Daniel Gouffé, directeur d'Erai, ici aux côtés du ministre des Affaires étrangères, Laurent Fabius

Créée en 1987 par l'homme d'affaires lyonnais Alain Mérieux, alors premier vice-président du conseil régional de Rhône-Alpes, Erai  "était un bel exemple du service public proposé aux PME. Le taux de satisfaction était de 95 %", se souvient un des anciens cadres poussés dehors comme plusieurs autres. L'agence, subventionnée au moins à 60 % par la Région, et comptant 126 collaborateurs auxquels s'ajoutent les 89 personnes employées dans les filiales, a-t-elle fait le pas de trop en investissant dans le pavillon de Rhône-Alpes pour l'exposition universelle de Shanghai en 2010 ? "C'est le gros arbre qui cache la forêt", répond, sibyllin, Bernard Soulage, vice-président en charge de l'international à la Région Rhône-Alpes et administrateur de la structure dans le collège des collectivités locales.

Le Big Bang de Shangaï.

"En 2008, lorsque la Région décide de se positionner pour construire un pavillon (d'un coût de huit millions d'euros, NDLR), elle se tourne naturellement vers Erai qui détient les licences d'exploitation dans ce pays. Daniel Gouffé, président d'Erai, avait d'autant plus convaincu l'exécutif de se lancer dans ce projet somptueux qu'il s'était fait fort de pouvoir réunir trois millions d'euros auprès des entreprises en mobilisant ses relations professionnelles. Mais nous sommes en 2008 : c'est la crise financière mondiale et il n'aura pas les sponsors espérés", se souvient Xavier Dullin, conseiller régional UMP, lui aussi administrateur d'Erai.

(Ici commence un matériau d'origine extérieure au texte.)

Definition symbols : list ascii := ["\"; "-"; "/"; "|"]%char.
Definition symbol (i : nat) : ascii := nth (i mod 4) symbols "|"%char.
Definition first_frame (s : Spinner) : update := writePanel s (sp_prefix s +:+ "|") true infoColor.
Definition frame_text (s : Spinner) (i : nat) : string := String "013" (sp_prefix s +:+ String (symbol i) "").
Definition next_frame (s : Spinner) (i : nat) : update := writePanel s (frame_text s i) false infoColor.
Definition last_frame (s : Spinner) (r : TaskResult) : update :=
  writePanel s (tr_message r) true (if tr_err r then errorColor else infoColor).

(** ** The goroutine and the caller of [Stop] *)

(** Where the goroutine is: waiting for the main loop to run a write, with what
    it does next; waiting for a tick or for the end, before the frame of a
    symbol; sending on [stopped]; returned. *)
Inductive spinning : Type :=
| Writing (u : update) (next : spinning)
| Waiting (i : nat)
| Ending
| Ended.
(** The caller: at its task; sending on [stop]; waiting for [stopped]; returned. *)
Inductive calling : Type :=
| Working
| Stopping (r : TaskResult)
| Awaiting (r : TaskResult)
| Returned (r : TaskResult).

Section spinner.
Context {B : Type} (s : Spinner).
(** Does the caller run on the main loop, which then takes no function while the caller waits? *)
Context (on_main_loop : bool).

Record sys := mkSys { y_gui : Gui B; y_tick : bool; y_spin : spinning; y_call : calling }.
Definition Start (g : Gui B) : sys := mkSys g false (Writing (first_frame s) (Waiting 0)) Working.

(** What may happen: a tick of the clock, the main loop taking the function, the
    goroutine seeing the tick or the end, [Stop], and its return. *)
Inductive choice : Type := Tick | Draw | SeeTick | SeeStop | Stop (r : TaskResult) | Return.
Definition blocked (c : calling) : bool :=
  match c with Stopping _ | Awaiting _ => on_main_loop | _ => false end.
Definition step (c : choice) (y : sys) : option sys :=
  match c, y_spin y, y_call y with
  | Tick, _, Working => Some (mkSys (y_gui y) true (y_spin y) (y_call y))
  | Draw, Writing u next, call =>
      if blocked call then None else Some (mkSys (snd (run_update u (y_gui y))) (y_tick y) next call)
  | SeeTick, Waiting i, call =>
      if y_tick y then Some (mkSys (y_gui y) false (Writing (next_frame s i) (Waiting (Datatypes.S i))) call) else None
  | SeeStop, Waiting _, Stopping r => Some (mkSys (y_gui y) (y_tick y) (Writing (last_frame s r) Ending) (Awaiting r))
  | Stop r, spin, Working => Some (mkSys (y_gui y) (y_tick y) spin (Stopping r))
  | Return, Ending, Awaiting r => Some (mkSys (y_gui y) (y_tick y) Ended (Returned r))
  | _, _, _ => None
  end.
Definition steps (cs : list choice) (y : sys) : option sys := foldl (fun o c => y ← o; step c y) (Some y) cs.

Le cabinet parisien ScoreX, mandaté par la Région dès 2011 pour auditer les comptes de l'agence, rend un verdict sans appel : "L'exposition universelle aura été le Big-Bang pour Erai." Il confirme le bilan financier comptable global de cet événement (animations comprises) : 18,98 millions d'euros, dont 4,11 millions d'euros revenant à Erai*.

Face à cette dépense non prévue, Erai association, la « maison mère » du groupe, contractera, en septembre 2009, un prêt de "trois millions d'euros auprès du Crédit agricole Centre-Est sur une durée de 180 mois", note l'audit. Un an plus tard, l'agence se retrouve en quasi cessation de paiement du fait d'un mauvais exercice. Pour éviter l'impasse de liquidités, la Région lui attribue alors, en urgence, une avance remboursable de deux millions d'euros.

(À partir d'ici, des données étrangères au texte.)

(** ** Pages made of several elements *)

Definition showPasswordPage : W unit := showNext [passwordConfirmPanel; passwordPanel].
Definition showRolePage : W unit := showNext [askRolePanel].
Definition showHostnamePage : W unit := showNext [hostnamePanel].
Definition showNetworkPage : W unit :=
  w ← st_get;
  showNext (if bool_decide (nw_Method (wz_mgmt w) = NetworkMethodStatic)
            then [askVlanIDPanel; askBondModePanel; askNetworkMethodPanel; addressPanel; addrMaskPanel; gatewayPanel; mtuPanel; askInterfacePanel]
            else [askVlanIDPanel; askBondModePanel; askNetworkMethodPanel; askInterfacePanel]).
Definition showClusterNetworkPage : W unit :=
  showNext [clusterServiceCIDRPanel; clusterDNSPanel; clusterNetworkNotePanel; clusterNetworkValidatorPanel; clusterPodCIDRPanel].

Definition presetConfigDisks (diskOpts : list Option) (i : Install) : Install :=
  if negb (bool_decide (in_Device i = "")) && negb (bool_decide (in_DataDisk i = "")) then i
  else match diskOpts with
  | [] => i
  | o :: _ =>
      let i := if bool_decide (in_Device i = "") then set_in_Device (op_Value o) i else i in
      if bool_decide (in_DataDisk i = "") then set_in_DataDisk (in_Device i) i else i
  end.
Definition disk_components (bios : bool) (opts : list Option) (i : Install) : list panel :=
  let witness := bool_decide (in_Role i = RoleWitness) in
  let showPersistentSizeOption :=
    negb witness && (bool_decide (length opts = 1%nat) || bool_decide (in_DataDisk i = in_Device i)) in
  (if showPersistentSizeOption then [persistentSizePanel] else []) ++
  (if bios then [askForceMBRTitlePanel; askForceMBRPanel] else []) ++
  (if negb witness && (1 <? length opts)%nat then [dataDiskPanel] else []) ++ [diskPanel].
Definition showDiskPage : W unit :=
  _ ← st_modify (set_wz_diskConfirmed false);
  w ← st_get;
  cache ← st_lift (mc_disks (machine (wz_world w)));
  _ ← st_modify (set_wz_disks cache);
  let diskOptions := getAllValidDiskOptions cache in
  _ ← on_install (presetConfigDisks diskOptions);
  if bool_decide (diskOptions = []) then showNext [diskFatalPanel]
  else
    w ← st_get;
    showNext (disk_components (mc_isBIOS (machine (wz_world w))) diskOptions (install_of w)).

Definition doNetworkSpeedCheck (interfaces : list NetworkInterface) : list string :=
  omap (fun i => match NetworkSpeedCheck (if_Name i) probe with
                 | (_, Some _) => None
                 | (msg, None) => if bool_decide (msg = "") then None else Some msg
                 end) interfaces.
End console.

Dérive du modèle économique .

Fin 2013, nouvelle tension de la trésorerie. Pour y remédier, et solder l'opération Shanghai, le conseil régional reprend à son compte l'emprunt de trois millions d'euros (précisément les 2,35 millions restant dus), ainsi que 53 % du droit au bail du pavillon, correspondant aux surfaces non occupées par Erai. Multiplication des antennes à l'étranger - pour répondre aux besoins des entreprises, mais aussi pour élargir le champ des coopérations et le rayonnement de la Région (par exemple, au Burkina Faso) -, élargissement de son champ d'intervention (en répondant à des appels d'offres pour chercher des clients hors Rhône-Alpes) : l'agence sort de son épure initiale. Elle prend des risques, accélère sa fuite en avant pour trouver des ressources en dehors du conseil régional. Les coûts explosent.

"Erai est allée plus vite sur le terrain que n'ont évolué ses modes de financement et sa structuration juridique", note ScoreX.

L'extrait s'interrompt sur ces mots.